Nur noch kurz zu einigen der durchgestrichenen Unwörter: natürlich steht auch ‚Indianer‘ auf der Liste. (Leider stellt mir die Formatierungsleiste von blogspot keine Durchstreichfunktion zur Verfügung.) Letzte Woche war bei Bettina Tietjen im Abendstudio der Winnetou-Darsteller von den Karl-May-Festspielen in Bad Segeberg zu Gast. Es war gleichermaßen faszinierend wie erschreckend, zu sehen, wie der Schauspieler auf Tietjens unvermeidliche Frage zur politischen Korrektheit von Karl-May-Festspielen reagierte. Er fing an zu stottern und sein Gesicht spiegelte die blanke Angst, in die ihn diese Frage versetzte. Er versuchte nervös die Mayschen ‚Indianer‘-Geschichten zu harmlosen Märchen zu verniedlichen, hob ihren fiktiven Charakter hervor und verwies auf einen us-amerikanischen Indigenen – ‚Native‘ steht auf der Liste; wie übrigens auch ‚Häuptling‘ –, der wohlwollend vom Volksfestcharakter der Festspiele sprach und den Teilnehmern viel Freude und gute Unterhaltung wünschte. Dabei unterstrich der Schauspieler seine nervösen Äußerungen mit fahrigen Gesten und wischte sich den Angstschweiß an seinen Händen an den Hosenbeinen ab. Tietjen stand ihm so gut sie konnte bei und half ihm hier und da mit Stichworten weiter.
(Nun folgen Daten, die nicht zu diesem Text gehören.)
(** The rows of each output partition, in the spill file and then in the encoding *)
Record output_ok (out : InputPartitionOutput) (bs : list (list SRow)) : Prop := {
  oo_nulls : null_counts out = nulls_of bs;
  oo_length : length (encoded out) = P;
  oo_part k : k < P → ∃ g1 g2 buf,
    streams_of g1 (default [] (SpillManager.spill_path k (spill_manager out))) ∧
    SpillManager.partition_stats k (spill_manager out) = batch_stats (concat g1) ∧
    encoded out !! k = Some buf ∧ streams_of g2 buf ∧
    in_memory_stats out !! k = Some (stats_of (concat g2)) ∧
    concat (concat g1 ++ concat g2) = of_part k (concat bs);
}.

(** What the indices of a batch and of the buffer can hold *)
Definition fits_u32 (items : list (fallible (list SRow))) : Prop :=
  (N.of_nat (length items) ≤ 2 ^ 32 ∧ ∀ b, inr b ∈ items → N.of_nat (length b) < 2 ^ 32)%N.

Lemma execute_shuffle_write_ok `{HashOrder} cfg pressure items :
  1 ≤ batch_size cfg → fits_u32 items →
  yields (ops_fail ∨ ∃ e, inl e ∈ items) (execute_shuffle_write cfg P num_fields pressure (inr items))
    (λ out, ∃ bs, items = inr <$> bs ∧ output_ok out bs).
Proof using All.
  intros Hcfg [Hn Hb]. unfold execute_shuffle_write. cbn [of_sum obind].
  destruct (StrengthReducedU64.new (N.of_nat P)) as [reducer| |] eqn:Hr; cbn [obind].
  2-3: unfold StrengthReducedU64.new in Hr; destruct (is_power_of_two _), (N.eqb_spec (N.of_nat P) 0); lia || done.
  eapply yields_bind; [apply (write_batches_ok P HP HP64 cfg Hcfg reducer pressure 0 items _ [] Hr)|]; [|done..|].
  { split; [done|]. split; [done|]. exists (λ _, []), (λ _, []).
    split; [apply manager_new_ok|]. split; [by apply buffered_new_ok|done]. }
  intros st (bs & -> & Hnull & _ & sp & buf & Hm & Hbuf & Hk). cbn [app] in Hnull, Hk.
  pose proof (finish_writers_ok _ _ Hm) as Hfin.
  destruct (SpillManager.finish_writers (w_spill_manager st)) as [m|e|]; cbn [execution_err obind yields] in *; [|by left|done].
  unfold encode_buffered_partitions. cbn [take_buffered]. destruct Hbuf as [Hlen Hrows].
  eapply yields_bind.
  { apply (collect_yields _ _ _ (λ k p, ∃ groups,
      concat (concat groups) = buf k ∧ p.2 = stats_of (concat groups) ∧ streams_of groups p.1)).
    intros k l Hl. eapply yields_mono; [by apply encode_partition_ok, Hrows|by left|done]. }
  intros parts [Hpl Hp]. exists bs. split; [done|]. split; cbn; [done|by rewrite length_fmap, Hpl|].
  intros k Hlt. destruct (Hfin k) as (Hst & g1 & Hg1 & Hs1).
  destruct (lookup_lt_is_Some_2 parts k) as [[buf' st'] Hk']; [lia|]. destruct (Hp k _ Hk') as (g2 & Hg2 & Hst2 & Hs2).
  exists g1, g2, buf'. rewrite Hg1, !list_lookup_fmap, Hk'. cbn in Hst2, Hs2 |- *. subst st'.
  split_and!; [done..|]. by rewrite concat_app, Hg2, Hk.
Qed.

(** ** The ranges of the file *)

Lemma batch_stats_app b1 b2 :
  stats_of (b1 ++ b2) =
    mkStats (u64_add (num_batches (stats_of b1)) (batch_stats b2).1.1)
      (u64_add (num_rows (stats_of b1)) (batch_stats b2).1.2) (u64_add (num_bytes (stats_of b1)) (batch_stats b2).2).
Proof using.
  unfold stats_of, batch_stats, u64_wrap, u64_add. cbn [fst snd num_batches num_rows num_bytes].
  rewrite concat_app, !length_app, lsum_app, !Nat2N.inj_add. f_equal; by rewrite <-N.Div0.add_mod.
Qed.

(** What the input partitions have for an output partition *)
Definition range_of (outs : list InputPartitionOutput) (p : nat) : list N :=
  concat ((λ o, default [] (SpillManager.spill_path p (spill_manager o)) ++ default [] (encoded o !! p)) <$> outs).

Lemma append_outputs_ok p outs bss output bs0 :
  Forall2 output_ok outs bss → p < P →
  ∃ groups, append_outputs p outs (output, stats_of bs0) = Ok (output ++ range_of outs p, stats_of (bs0 ++ concat groups)) ∧
    streams_of groups (range_of outs p) ∧ concat (concat groups) = of_part p (concat (concat bss)).
Proof using All.
  intros Hall Hp. revert output bs0. induction Hall as [|out bs outs bss Hout Hall IH]; intros output bs0.
  { exists []. cbn. rewrite !app_nil_r. split_and!; [done|apply streams_nil|done]. }
  destruct (oo_part _ _ Hout p Hp) as (g1 & g2 & buf & Hs1 & Hst1 & He & Hs2 & Hst2 & Hrows).
  cbn [append_outputs append_output]. rewrite Hst1, He, Hst2. unfold range_of. rewrite fmap_cons. cbn [concat].
  fold (range_of outs p). rewrite He. cbn [default from_option id].
  set (file := SpillManager.spill_path p (spill_manager out)) in *.
  destruct (IH ((output ++ default [] file) ++ buf) (bs0 ++ concat g1 ++ concat g2)) as (groups & IHe & IHs & IHr).
  exists ((g1 ++ g2) ++ groups). split_and!.
  - transitivity (append_outputs p outs ((output ++ default [] file) ++ buf, stats_of (bs0 ++ concat g1 ++ concat g2))).
    + rewrite app_assoc, !batch_stats_app. destruct file; cbn; by rewrite ?app_nil_r.
    + rewrite IHe, !concat_app, <-!app_assoc. done.
  - apply streams_app; [by apply streams_app|done].
  - by rewrite !concat_app, IHr, filter_app, <-Hrows, concat_app.
Qed.

(** The numbers of an output partition are those of the batches in its range. *)
Definition range_ok (outs : list InputPartitionOutput) (bss : list (list (list SRow))) (p : nat)
    (stat : nat * EncodedStats) : Prop :=
  stat.1 = p ∧ ∃ groups, streams_of groups (range_of outs p) ∧
    concat (concat groups) = of_part p (concat (concat bss)) ∧ stat.2 = stats_of (concat groups).

Lemma write_partitions_ok outs bss k n output index stats :
  Forall2 output_ok outs bss → k + n ≤ P → length index = S P →
  ∃ index' stats', write_partitions outs (seq k n) output index stats
      = Ok (output ++ concat (range_of outs <$> seq k n), index', stats ++ stats') ∧
    length index' = S P ∧ Forall2 (range_ok outs bss) (seq k n) stats' ∧
    ∀ j, index' !! j = if decide (k ≤ j < k + n)
                       then Some (position (output ++ concat (range_of outs <$> seq k (j - k)))) else index !! j.
Proof using All.
  intros Hall. revert k output index stats. induction n as [|n IH]; intros k output index stats Hk Hlen.
  { exists index, []. cbn. rewrite !app_nil_r. split_and!; [done..|constructor|].
    intros j. by rewrite decide_False by lia. }
  cbn [seq write_partitions]. unfold ShuffleIndex.set_offset, ShuffleIndex.t in *. rewrite (proj2 (Nat.ltb_lt _ _)) by lia. cbn [obind].
  destruct (append_outputs_ok k outs bss output [] Hall ltac:(lia)) as (groups & He & Hs & Hr).
  change (mkStats 0 0 0) with (stats_of []). rewrite He. cbn [obind fst snd app].
  match goal with |- context [write_partitions _ _ ?o ?i ?s] =>
    destruct (IH (S k) o i s) as (index' & stats' & -> & Hl & Hst & Hidx); [lia|by rewrite length_insert|]
  end.
  exists index', ((k, stats_of (concat groups)) :: stats'). split_and!; [|done| |].
  - rewrite fmap_cons. cbn [concat]. by rewrite <-!app_assoc.
  - constructor; [|done]. split; [done|]. by exists groups.
  - intros j. rewrite Hidx. destruct (decide (j = k)) as [->|Hne].
    + rewrite decide_False, decide_True, Nat.sub_diag by lia. cbn. rewrite app_nil_r.
      rewrite list_lookup_insert_eq by lia. done.
    + rewrite list_lookup_insert_ne by done. repeat case_decide; try lia; [|done].
      replace (j - k) with (S (j - S k)) by lia. cbn [seq]. rewrite fmap_cons. cbn [concat]. by rewrite <-app_assoc.
Qed.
Dabei ist es gar nicht zu leugnen: Karl Mays Indianererzählungen, und nicht nur die, sind rassistisch. Ich selbst habe mich in diesem Blog dazu geäußert. (Vgl. meine Blogposts vom 19.02.2019 und 20.02.2019) – Das bringt mich zu zwei weiteren in den Listen durchgestrichener Unwörter aufgeführten Wörtern: ‚rot‘ und ‚gelb‘. ‚Rot‘ ist, wie auch ‚Gelb‘, ein Unwort, weil es eine Hautfarbe bezeichnet; oder besser: das Konstrukt einer Hautfarbe. Denn wirklich rote Menschen gibt es so wenig, wie es wirklich gelbe Menschen gibt. Warum aber gerade ‚rot‘ und ‚gelb‘? Warum nicht auch ‚weiß‘ und ‚schwarz‘? Auch diese beiden Wörter bezeichnen auf die menschliche Haut bezogene Farb-Konstrukte. Und gerade ‚weiß‘ erfüllt ja wohl auf besondere Weise alle Kriterien eine Unworts! Warum also gerade ‚weiß‘ nicht?

Susan Arndt liefert eine Begründung dafür. (Vgl. Arndt 2022, S.212f.) Diese Begründung ist pädagogisch: um sich als weißer Europäer – ich beschränke mich hier auf die männliche Form, weil nur weiße heterosexuelle Männer weitgehend diskriminierungsfrei durchs Leben gehen können – anti-rassistisch zu positionieren, können wir auf den Terminus ‚weiß‘ nicht verzichten. Wir müssen ihn vielmehr so oft wie möglich nutzen, um mit seiner Hilfe unsere Sonderposition reflektieren zu können. Obwohl es also ein Unwort ist, wird es nicht in die Liste durchgestrichener Unwörter aufgenommen.

Was aber nun die tatsächlich aufgeführten Unwörter ‚rot‘ und ‚gelb‘ betrifft: sind jetzt nur diese Wörter verboten oder auch die Farben, die sie bezeichnen? Sind jetzt nur noch blau, weiß und schwarz erlaubt? Welche Konsequenzen hat das für die Malerei? Muß ich aus meinem Farbdrucker Gelb und Magenta entfernen? – Schließlich denke ich an die Wörter ‚rot‘ und ‚gelb‘ auch dann, wenn ich etwas Rotes und Gelbes sehe; auch wenn ich diese Farbwörter nicht ausspreche.

Aber vielleicht reicht es ja, wenn ich diese Wörter einfach nicht mehr auf die Haut beziehe. Dem kann ich zustimmen.